# January Alum Saugeye Slam



## rocktight614 (Dec 13, 2011)

Lost a few, but ended up with 8 decent ones. Largest one was 18 inches. This was last week when it warmed up for a few days. Maybe the last I'll catch in awhile if the snow keeps comin...


----------



## Mushijobah (May 4, 2004)

Nice did you catch all *8* those in one day all by yourself?! Wow!


----------



## rocktight614 (Dec 13, 2011)

Mushijobah said:


> Nice did you catch all *8* those in one day all by yourself?! Wow!


No. Bag limit is 6 per day I believe, so I went back the next day to get a few more...


----------



## timmyv (Apr 26, 2006)

rocktight614 said:


> No. Bag limit is 6 per day I believe, so I went back the next day to get a few more...


Yes bag limit is 6 for sure. Those are some good looking saugeye! Not saying they aren't but be careful with the size limit of 15 inches. Again nice fish!


----------



## Big Joshy (Apr 26, 2004)

Good job on getting into some winter action.
pretty sure size limit doesn't apply to spillways. Dont ask me why!


----------



## fishslim (Apr 28, 2005)

Congrats on the eyes there were quite a few caught there last week. Some as big as 5 pounds i saw. Did see a bucket of six that made yours look like monsters. They had to be 10-11" each. Sure wish they would make it 15" everywhere. Oh yeah if you can find some open areas they are still biting!!


----------



## sisezz73 (Mar 9, 2007)

Nice job on the EYES. Can not believe I did not get out this fall. Weather man says I still have a chance before lock up.


----------



## rocktight614 (Dec 13, 2011)

sisezz73 said:


> Nice job on the EYES. Can not believe I did not get out this fall. Weather man says I still have a chance before lock up.
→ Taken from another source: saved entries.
Lemma percent_decode_bytes bs rest : Forall (fun b => is_byte b = true) bs ->
  percent_decode ((bs ≫= percent) ++ rest) = app bs <$> percent_decode rest.
Proof.
  induction 1 as [|b bs Hb _ IH]; [simpl; by destruct (percent_decode rest)|]. unfold is_byte in Hb. breflect.
  rewrite bind_cons, <- app_assoc, percent_decode_percent by lia. rewrite IH. by destruct (percent_decode rest).
Qed.
Lemma percent_decode_escape cp rest : is_scalar cp = true ->
  percent_decode (uri_escape cp ++ rest) = app (utf8_of cp) <$> percent_decode rest.
Proof.
  intros Hs. unfold uri_escape. destruct (is_unreserved cp) eqn:E.
  - apply unreserved_facts in E as (? & ? & _). simpl. rewrite (proj2 (Z.eqb_neq cp 37)) by done.
    unfold utf8_of. case_ltb. done.
  - apply percent_decode_bytes. pose proof (utf8_bytes [cp] ltac:(by repeat constructor)) as Hb. simpl in Hb.
    rewrite app_nil_r in Hb. exact Hb.
Qed.

Lemma code_points_sound n s cps : (length s <= n)%nat -> Forall (fun c => 0 <= c < 65536) s -> code_points s = Some cps ->
  Forall (fun c => is_scalar c = true) cps /\ utf16 cps = s.
Proof.
  revert s cps. induction n as [|n IH]; intros s cps Hn Hs E.
  { destruct s; [|simpl in Hn; lia]. injection E as <-. by split. }
  destruct s as [|c r]; [injection E as <-; by split|]. inversion Hs as [|? ? Hc Hr]; subst. cbn [code_points] in E.
  simpl in Hn. destruct ((55296 <=? c) && (c <=? 56319)) eqn:Eh; breflect.
  - destruct r as [|d r]; [done|]. destruct ((56320 <=? d) && (d <=? 57343)) eqn:El; [|done]. breflect.
    destruct (code_points r) as [l|] eqn:Er; [|done]. injection E as <-. inversion Hr; subst.
    destruct (IH r l) as [K1 K2]; [simpl in Hn; lia | done | done|]. split.
    + constructor; [|done]. unfold is_scalar. case_leb; done.
    + set (x := 65536 + _ + _). change (utf16 (x :: l)) with (utf16_of x ++ utf16 l). unfold x. rewrite K2. unfold utf16_of. case_ltb.
      replace (65536 + (c - 55296) * 1024 + (d - 56320) - 65536) with ((c - 55296) * 1024 + (d - 56320)) by lia.
      destruct (div_mod_digit (c - 55296) (d - 56320) 1024) as [-> ->]; [lia|]. simpl. f_equal; [lia|]. f_equal. lia.
  - destruct ((56320 <=? c) && (c <=? 57343)) eqn:El; [done|]. destruct (code_points r) as [l|] eqn:Er; [|done].
    injection E as <-. destruct (IH r l) as [K1 K2]; [lia | done | done|]. split.
    + constructor; [|done]. unfold is_scalar. rewrite andb_false_iff, !Z.leb_gt in Eh, El. case_leb; done || lia.
    + change (utf16 (c :: l)) with (utf16_of c ++ utf16 l). rewrite K2. unfold utf16_of. case_ltb; done.
Qed.

(** [encodeURIComponent] is lossless and inert: the server reads back exactly the
      UTF-8 of the text, and the encoded component holds no character that could
      start a path segment, a query, a parameter or a fragment. *)
Lemma encodeURIComponent_inert (s e : jstr) :
  Forall (fun c => 0 <= c < 65536) s -> encodeURIComponent s = Some e ->
  (exists cps, code_points s = Some cps /\ utf16 cps = s /\ percent_decode e = Some (utf8 cps)) /\
  Forall (fun c => is_unreserved c = true \/ c = 37) e /\
  Forall (fun c => c <> slash /\ c <> 63 /\ c <> 38 /\ c <> 61 /\ c <> 35) e.
Proof.
  unfold encodeURIComponent. intros Hs E. destruct (code_points s) as [cps|] eqn:Ec; [|done]. injection E as <-.
  destruct (code_points_sound (length s) s cps (le_n _) Hs Ec) as [Hsc Hu].
  assert (Forall (fun c => is_unreserved c = true \/ c = 37) (cps ≫= uri_escape)) as Hin.
  { apply Forall_bind. eapply Forall_impl; [exact Hsc|]. intros c Hc.
    change (Forall (fun c => is_unreserved c = true \/ c = 37) (uri_escape c)). unfold uri_escape.
    destruct (is_unreserved c) eqn:Eu; [apply Forall_singleton; by left|].
    apply Forall_bind. pose proof (utf8_bytes [c] ltac:(by repeat constructor)) as Hb. simpl in Hb. rewrite app_nil_r in Hb.
    eapply Forall_impl; [exact Hb|]. intros b Hbb. unfold is_byte in Hbb. breflect.
    change (Forall (fun c => is_unreserved c = true \/ c = 37) (percent b)).
    assert (forall d, 0 <= d < 16 -> is_unreserved (hex_upper d) = true) as Hh.
    { intros d Hd. unfold hex_upper, is_unreserved, is_alnum, is_alpha, is_upper, is_lower, is_digit. case_ltb; case_leb; done. }
    assert (0 <= b / 16 < 16) by (split; [apply Z.div_pos; lia | apply Z.div_lt_upper_bound; lia]).
    pose proof (Z.mod_pos_bound b 16 ltac:(lia)). unfold percent.
    constructor; [by right|]. constructor; [left; auto|]. constructor; [left; auto | constructor]. }
  split; [|split; [done|]].
  - exists cps. split; [done|]. split; [done|]. clear Ec Hin Hu. induction Hsc as [|c cps Hc _ IH]; [done|].
    rewrite bind_cons, percent_decode_escape, IH by done. done.
  - eapply Forall_impl; [exact Hin|]. intros c [Hc| ->]; [|unfold slash; lia]. apply unreserved_facts in Hc. tauto.
Qed.
Lemma toApiError_api e : is_api_error (toApiError e).
Proof. unfold toApiError. destruct e; simpl; try done; repeat case_match; done. Qed.
(** The error a lost connection is reported as: the client's own, or the client error
    with that code the transport itself threw. *)
Definition connection_error (e : jserror) : Prop :=
  (exists cause, e = AgentApiError 0 (js "CONNECTION") (js "Connection lost " ++ [8212] ++ js " check your network and try again.") (Some cause)) \/
  (exists status message cause, e = AgentApiError status (js "ERR_CONNECTION") message cause).
Lemma toApiError_lost e : errCode e = Some ERR_CONNECTION ->
  connection_error (toApiError e).
Proof.
  unfold connection_error, toApiError. destruct e; simpl; try discriminate; intros H.
  - injection H as ->. right. eauto.
  - left. rewrite bool_decide_true by done. eauto.
Qed.

(** Whether a request is handed over at all does not depend on the route. *)
Definition handed_over (method path : jstr) (q : option Query) : Prop :=
  negb (is_some (cl_pin c)) && negb (isSafeUnpinnedPreflight method path) = false /\ is_Some (query_string q).
Lemma send_handed i method path o w : handed_over method path (co_query o) ->
  exists q w', send transport c i method path o w = (w', transport (sent w) q) /\ sent w' = sent w ++ [q] /\
     addrIndex w' = addrIndex w /\ goes_to method path i q.
Proof.
  intros [H [q Hq]]. unfold send. rewrite H, Hq. eexists _, _. split; [done|]. simpl. split; [done|]. split; [done|]. split; [done | by eexists].
Qed.
Lemma send_cases i method path o w :
  (exists e, send transport c i method path o w = (w, Err e) /\ errCode e <> Some ERR_CONNECTION /\ errCode e <> Some ERR_CERT_PIN_MISMATCH) \/
  handed_over method path (co_query o).
Proof.
  unfold send, handed_over. destruct (_ && _); [left; by exists MissingCertPin|].
  destruct (query_string (co_query o)) eqn:E; [right; split; [done | by eexists] | left; by exists uri_error].
Qed.

(** How a run of attempts over [routes] ends, and the route in use afterwards. *)
Definition settled (idx : Z) (log : list TransportRequest) (routes tried : list Z) (ns : list TransportRequest) (w' : World)
    (r : result jserror TransportResponse) : Prop :=
  match r with
  | Ok _ => last tried = Some (addrIndex w')
  | Err e => addrIndex w' = idx /\
      (ns <> [] -> all_lost log ns -> tried = routes /\ connection_error e)
  end.

Lemma fallback_loop_attempts routes method path o lost w : handed_over method path (co_query o) ->
  method = js "GET" \/ method = js "HEAD" -> errCode lost = Some ERR_CONNECTION -> routes <> [] ->
  let '(w', r) := fallback_loop transport c routes method path o lost w in
  exists tried ns, sent w' = sent w ++ ns /\ Attempts method path (sent w) tried ns r /\ tried <> [] /\ tried `prefix_of` routes /\
    settled (addrIndex w) (sent w) routes tried ns w' r.
Proof.
  intros Ho Hg. revert lost w. induction routes as [|i rest IH]; intros lost w Hlost Hne; [done|]. cbn [fallback_loop].
  assert ([i] `prefix_of` i :: rest) as Hp by (exists rest; done).
  destruct (send_handed i method path o w Ho) as (q & w1 & -> & Hs & Hi & Hq).
  destruct (transport (sent w) q) as [res|e] eqn:Et.
  { cbn. exists [i], [q]. split; [done|]. split; [by apply att_ok|]. split; [done|]. split; done. }
  assert (forall e', errCode e <> Some ERR_CONNECTION -> settled (addrIndex w) (sent w) (i :: rest) [i] [q] w1 (Err e')) as Hset.
  { intros e' Hc. split; [done|]. intros _ Hl. destruct (all_lost_cons _ _ _ Hl) as [(e2 & He2 & Hc2) _]. congruence. }
  destruct (bool_decide (errCode e = Some ERR_CERT_PIN_MISMATCH)) eqn:Em; breflect.
  { exists [i], [q]. split; [done|]. split; [by eapply att_mismatch|]. split; [done|]. split; [done|]. apply Hset. rewrite Em. done. }
  destruct (bool_decide (errCode e = Some ERR_CONNECTION)) eqn:Ec; breflect; cbn [negb].
  2:{ exists [i], [q]. split; [done|]. split; [eapply att_failed; eauto using toApiError_api|]. split; [done|]. split; [done|]. by apply Hset. }
  destruct rest as [|j rest].
  { cbn. exists [i], [q]. split; [done|]. split; [eapply att_failed; eauto using toApiError_api|]. split; [done|]. split; [done|].
    split; [done|]. intros _ _. split; [done | by apply toApiError_lost]. }
  specialize (IH e w1 Ec ltac:(done)). destruct (fallback_loop transport c (j :: rest) method path o e w1) as [w2 r].
  destruct IH as (tried & ns & E & Ha & Hn & [k Hk] & Hset'). destruct tried as [|j' tried]; [done|]. rewrite Hs in Ha.
  exists (i :: j' :: tried), (q :: ns). split; [rewrite E, Hs; by rewrite <- app_assoc|]. split; [by eapply att_next|].
  split; [done|]. split; [exists k; by rewrite Hk|]. destruct r as [res|e'']; [done|]. destruct Hset' as [Hi' Hall].
  split; [congruence|]. intros _ Hl. destruct (all_lost_cons _ _ _ Hl) as [_ Hl']. rewrite <- Hs in Hl'.
  destruct (Hall ltac:(inversion Ha; done) Hl') as [-> Hm]. done.
Qed.
(* ===== verification/Storage.v ===== *)
(** * The device's stores

    The two key/value stores the app persists into, [KeyValueStore] of
    [core/storage/hostStore.ts] and [SecureStore] of
    [core/security/secureStore.ts], as one state passed through the code.  Each
    operation behaves as the in-memory implementations do, or fails: the script
    [faults] says for each call in turn whether it rejects, in which case it
    changes nothing.  An empty script is a device that never fails. *)

From Stdlib Require Import ZArith Lia Bool.
From Stdlib Require List.
From S2P Require Import Prelude JsCollections JsString Errors.

Notation store := (list (jstr * jstr)).

Record Disk := {
  kv : store;               (** [KeyValueStore]: metadata and settings *)
  secure : store;           (** [SecureStore]: tokens, pins, keys *)
  cleaned : list jstr;      (** hosts [onRemoved] was run for *)
  faults : list bool        (** outcomes of the calls to come; [true] rejects *)
}.
Definition with_kv (f : store -> store) (d : Disk) : Disk :=
  {| kv := f (kv d); secure := secure d; cleaned := cleaned d; faults := faults d |}.
Definition with_secure (f : store -> store) (d : Disk) : Disk :=
  {| kv := kv d; secure := f (secure d); cleaned := cleaned d; faults := faults d |}.
Definition with_cleaned (f : list jstr -> list jstr) (d : Disk) : Disk :=
  {| kv := kv d; secure := secure d; cleaned := f (cleaned d); faults := faults d |}.
Definition with_faults (fs : list bool) (d : Disk) : Disk :=
  {| kv := kv d; secure := secure d; cleaned := cleaned d; faults := fs |}.

Notation IO := (M Disk jserror).
Definition storage_error : jserror := PlainError (js "storage").

(** One call: rejects when the script says so, else performs [f]. *)
Definition io {A} (f : Disk -> Disk * A) : IO A := fun d =>
  match faults d with
  | true :: fs => (with_faults fs d, Err storage_error)
  | fs => let (d', a) := f (with_faults (tail fs) d) in (d', Ok a)
  end.

Module KeyValueStore.
Definition get (k : jstr) : IO (option jstr) := io (fun d => (d, map_get k (kv d))).
Definition set (k v : jstr) : IO unit := io (fun d => (with_kv (map_set k v) d, tt)).
Definition remove (k : jstr) : IO unit := io (fun d => (with_kv (map_delete k) d, tt)).
End KeyValueStore.

Module SecureStore.
Definition read (k : jstr) : IO (option jstr) := io (fun d => (d, map_get k (secure d))).
Definition write (k v : jstr) : IO unit := io (fun d => (with_secure (map_set k v) d, tt)).
Definition delete (k : jstr) : IO unit := io (fun d => (with_secure (map_delete k) d, tt)).
End SecureStore.

(** [SecureKeys]. *)
Module SecureKeys.
Definition devicePrivate : jstr := js "rfe_device_identity_private_v1".
Definition devicePublic : jstr := js "rfe_device_identity_public_v1".
Definition token (hostId : jstr) : jstr := js "rfe_token_" ++ hostId.
Definition fingerprint (hostId : jstr) : jstr := js "rfe_fp_" ++ hostId.

Lemma token_inj a b : token a = token b -> a = b.
Proof. apply app_inv_head. Qed.
Lemma fingerprint_inj a b : fingerprint a = fingerprint b -> a = b.
Proof. apply app_inv_head. Qed.
Lemma token_fingerprint a b : token a <> fingerprint b.
Proof. unfold token, fingerprint. intros H. vm_compute in H. discriminate H. Qed.
Lemma device_not_host k a : k ∈ [devicePrivate; devicePublic] -> k <> token a /\ k <> fingerprint a.
Proof.
  intros [->|[->|H]%elem_of_cons]%elem_of_cons; [split..|by apply elem_of_nil in H];
    intros E; vm_compute in E; discriminate E.
Qed.
End SecureKeys.

(** ** Reasoning about a call whatever the script *)

(** The stored data of two disks agree. *)
Definition same_data (d d' : Disk) : Prop := kv d = kv d' /\ secure d = secure d' /\ cleaned d = cleaned d'.
#[export] Instance same_data_equiv : Equivalence same_data.
Proof.
  split; [by intros d | by intros ?? (?&?&?) | intros ??? (?&?&?) (?&?&?)]; repeat split; congruence.
Qed.
Lemma same_with_faults fs d : same_data (with_faults fs d) d.
Proof. done. Qed.
#[export] Hint Resolve same_with_faults : core.

Lemma io_cases {A} (f : Disk -> Disk * A) d :
  exists fs, io f d = (with_faults fs d, Err storage_error) \/
             io f d = (let (d', a) := f (with_faults fs d) in (d', Ok a)).
Proof.
  unfold io. destruct (faults d) as [|[|] fs]; [exists []; by right | exists fs; by left | exists fs; by right].
Qed.

(** Case analysis on the next call of the goal: it rejects, or it is performed. *)
Ltac io_step :=
  match goal with
  | |- context [io ?f ?d] =>
      let fs := fresh "fs" in let E := fresh "E" in
      destruct (io_cases f d) as [fs [E|E]]; rewrite E; clear E; cbn beta iota
  end.

(** A disk with no failure to come performs every call. *)
Lemma io_works {A} (f : Disk -> Disk * A) d :
  faults d = [] -> io f d = let (d', a) := f (with_faults [] d) in (d', Ok a).
Proof. unfold io. by intros ->. Qed.

(** The same case analysis, keeping that an empty script stays empty. *)
Lemma io_cases_script {A} (f : Disk -> Disk * A) d :
  exists fs, (faults d = [] -> fs = []) /\
             ((faults d <> [] /\ io f d = (with_faults fs d, Err storage_error)) \/
              io f d = (let (d', a) := f (with_faults fs d) in (d', Ok a))).
Proof.
  unfold io. destruct (faults d) as [|[|] fs]; [exists []; split; [done | by right] | exists fs; split; [done | by left] |
    exists fs; split; [done | by right]].
Qed.
Ltac io_step_script :=
  match goal with
  | |- context [io ?f ?d] =>
      let fs := fresh "fs" in let E := fresh "E" in let Hs := fresh "Hs" in let Hf := fresh "Hf" in
      destruct (io_cases_script f d) as (fs & Hs & [[Hf E]|E]); rewrite E; clear E; cbn beta iota
  end.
I might have to break out the rain gear on Tuesday and go back up there. The high is suppose to be 47 degrees...This has been a strange Dec/January for Ohio!


----------



## rocktight614 (Dec 13, 2011)

fishslim said:


> Congrats on the eyes there were quite a few caught there last week. Some as big as 5 pounds i saw. Did see a bucket of six that made yours look like monsters. They had to be 10-11" each. Sure wish they would make it 15" everywhere. Oh yeah if you can find some open areas they are still biting!!


Yeah I'm sure a lot of spots are frozen over from the last few days but under the dam should be good since the waters moving...


----------



## xTHExSA1NTx (Dec 22, 2011)

what was your weapon of choice?


----------



## fishslim (Apr 28, 2005)

Stopped there today got 8 in about a hour and a half,used a 1/8th ounce jig and a 2.3 big joshy swimbait. They were likeing sugar and chartruese. Got a few crappie as well. Was some ice on the edges 3 foot from shore but you could fish it no problem i am sure that was probably gone later. Hit another spot and only got one but Dave got 2 a 18",20' nice fat ones on sugar 2.75 swims. Lost my large slush swim was sick last one i had. Josh your tester is out of the hot color express mail better yet drive me up some tonight!!!!


----------



## rocktight614 (Dec 13, 2011)

xTHExSA1NTx said:


> what was your weapon of choice?


I was using a 1/16 jig head and a chartreuse grub. Worked it slow, but not slow enough to get snagged...


----------



## rocktight614 (Dec 13, 2011)

fishslim said:


> Stopped there today got 8 in about a hour and a half,used a 1/8th ounce jig and a 2.3 big joshy swimbait. They were likeing sugar and chartruese. Got a few crappie as well. Was some ice on the edges 3 foot from shore but you could fish it no problem i am sure that was probably gone later. Hit another spot and only got one but Dave got 2 a 18",20' nice fat ones on sugar 2.75 swims. Lost my large slush swim was sick last one i had. Josh your tester is out of the hot color express mail better yet drive me up some tonight!!!!


Nice! I'll be up there tomorrow wherever there's no ice...should be melting a bit now anyway with the warmer weather.


----------



## ying6 (Apr 21, 2004)

you better know the area. Can make for a long day without much to show for it at this point. fished it a couple days ago and got 12 nice crappie, then went to a little different spot and hit a monster 11" eye, decided to leave those to the guys with the buckets troy was talking about. 
Gotta give Troy and his new fishing buddy credit, they have been hitting a few areas really hard the last couple weeks and it is sure paying off. 
By the way, got all my crappie on small swaggin sunrise. 1/8 let the current take it away. Very interesting bite to say the least.


----------



## dre (Aug 14, 2009)

Nice job Troy! Man I got to get out there. All I have left is a full pack of the Salt and Pepper swims. How is the water quality up there? To my knowledge this color works best in clear water. Just wondering from Troy, Joshy, or Ying or anybody if it is worth giving the Salt and Pepper color a try right now at Alum. Sadly, I can't afford to buy more right now or I would for sure since it looks like ice may be gone for abit!

Matt


----------



## MDBuckeye (Sep 29, 2009)

Matt... a good idea to change your colors of the existing ones you have is to put them in a baggie with some of a color you want them to be more like. I did it on accident the other week but it turned out fine.


----------



## Big Joshy (Apr 26, 2004)

all colors work in all conditions, there are just better choices. especially if the water is extremely clear or extremely dirty. When it was super dirty bright orange was super hot. Looks like with all this rain we might get that dirt in alot of places again soon.


----------



## fishslim (Apr 28, 2005)

Dre i would suggest getting colors that are brighter like Joshy said water clarity is not good so one like solar flare and Sweet and low the hot pink or a bright chartruese. Last couple weeks the water has been pretty dirty and i was really hitting fish on the solar flare it is a super bright color and proved it's worth at Alum,Indian Miami river caught fish when no one else did. So yes i would suggest brighter colors. Will be open water to try out now so go get em. Good fishing.


----------